Calculation of time autocorrelation and spectral functions using locally expanded potentials

Abstract

We present theory for autocorrelation and spectral functions and for the description of molecular motions on a multidimensional potential energy surface. The basic idea is to express the autocorrelation functions by stepwise series expansions of the molecular surface using only local information. This approach thus presents one way to avoid the dimensionality catastrophe that is associated with dynamic studies using globally calculated and fitted polyatomic energy surfaces. The autocorrelation function is obtained by solving the quantum equations of motions in a set of locally defined internal coordinates uncoupled to rotation and translation. A Fourier transform of the autocorrelation function gives a time-evolved interpretation of the formation of the vibronic spectrum. Locally expanded and quadratically approximated Hamiltonians are assumed throughout the reaction path.
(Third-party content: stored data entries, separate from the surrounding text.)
Definition wre_find_weighted_interpolated tr (ratio : dbl) : outcome wre_interpolated_result_t :=
  let zero := dbl_of_size 0 in
  let! (best_node, pct) := wre_find_weighted_nodes_internal tr ratio zero in
  if best_node =? NULL then Ret (WInterp NULL NULL zero false) else
  let! right_node := wre_find_node_right tr best_node in
  let! l := data_of tr best_node in
  if dbl_ltb pct (dbl_of_size 1) then
    if negb (right_node =? NULL) then
      let! r := data_of tr right_node in Ret (WInterp l r pct false)
    else Ret (WInterp l NULL pct true)
  else
    let! _ := c_assert (right_node =? NULL) in
    let! left_node := wre_find_node_left tr best_node in
    if negb (left_node =? NULL) then
      let! r := data_of tr left_node in
      Ret (WInterp l r (dbl_sub (dbl_of_size 1) pct) false)
    else Ret (WInterp l NULL pct false).

End weighted.

(** ** Cloning

    [copy_recursive] reads the nodes of [src] and writes those of the clone
    [tr]; both live in one address space, so [heap] of the clone is extended. *)
Fixpoint copy_recursive (fuel : nat) (alloc dest : Z) (srcn : wre_node) (sh : gmap Z wre_node) tr
  : outcome (wre_tree W) :=
  match fuel with
  | O => Stop OutOfFuel
  | S fuel =>
      let! tr := (if negb (right srcn =? NULL) then
                    let! (p, tr) := node_create alloc RIGHT_NODE tr in
                    let! tr := wr dest (set_right p) tr in
                    let! sn := deref (sh !! right srcn) in
                    let! tr := wr p (λ _, sn) tr in
                    let! tr := wr p (set_parent dest) tr in
                    copy_recursive fuel alloc p sn sh tr
                  else Ret tr) in
      if negb (left srcn =? NULL) then
        let! (p, tr) := node_create alloc RIGHT_NODE tr in
        let! tr := wr dest (set_left p) tr in
        let! sn := deref (sh !! left srcn) in
        let! tr := wr p (λ _, sn) tr in
        let! tr := wr p (set_parent dest) tr in
        copy_recursive fuel alloc p sn sh tr
      else Ret tr
  end.

(** [tr] is the tree [wre_create] just made. *)
Definition wre_clone (src tr : wre_tree W) : outcome (wre_tree W) :=
  if negb (rootNode src =? NULL) then
    let! (p, tr) := node_create (nodeAlloc tr) ROOT_NODE tr in
    let tr := set_rootNode p tr in
    let! sn := rd src (rootNode src) in
    let! tr := wr p (λ _, sn) tr in
    copy_recursive WRE_FUEL (nodeAlloc tr) p sn (heap src) tr
  else Ret tr.

End ops.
The formalism implements in a direct fashion the information obtained from molecular gradient and Hessian techniques, so that the buildup of the spectrum can be followed along with the reaction walks on the molecular hypersurface. The method applies to unbound or quasi-bound as well as to bound potentials. In the latter case, the calculation of the autocorrelation function also provides a cost-effective way to perform Franck–Condon analyses, since, in contrast to conventional Franck–Condon methods, it avoids sum-over-state and basisset procedures completely. A set of 3N – 6 Cartesian coordinates are analyzed for the purpose of translational and rotational-free walks on a locally and quadratically expanded multidimensional potential energy surface without recoursing to the standard Eckart conditions and/or the necessity of performing supplementary transformations on the gradient vector and the Hessian matrix. Demonstrations of the formalism are given by calculations of time autocorrelation and spectral functions using locally expanded potentials corresponding to N22IIu and O22IIg photoionization.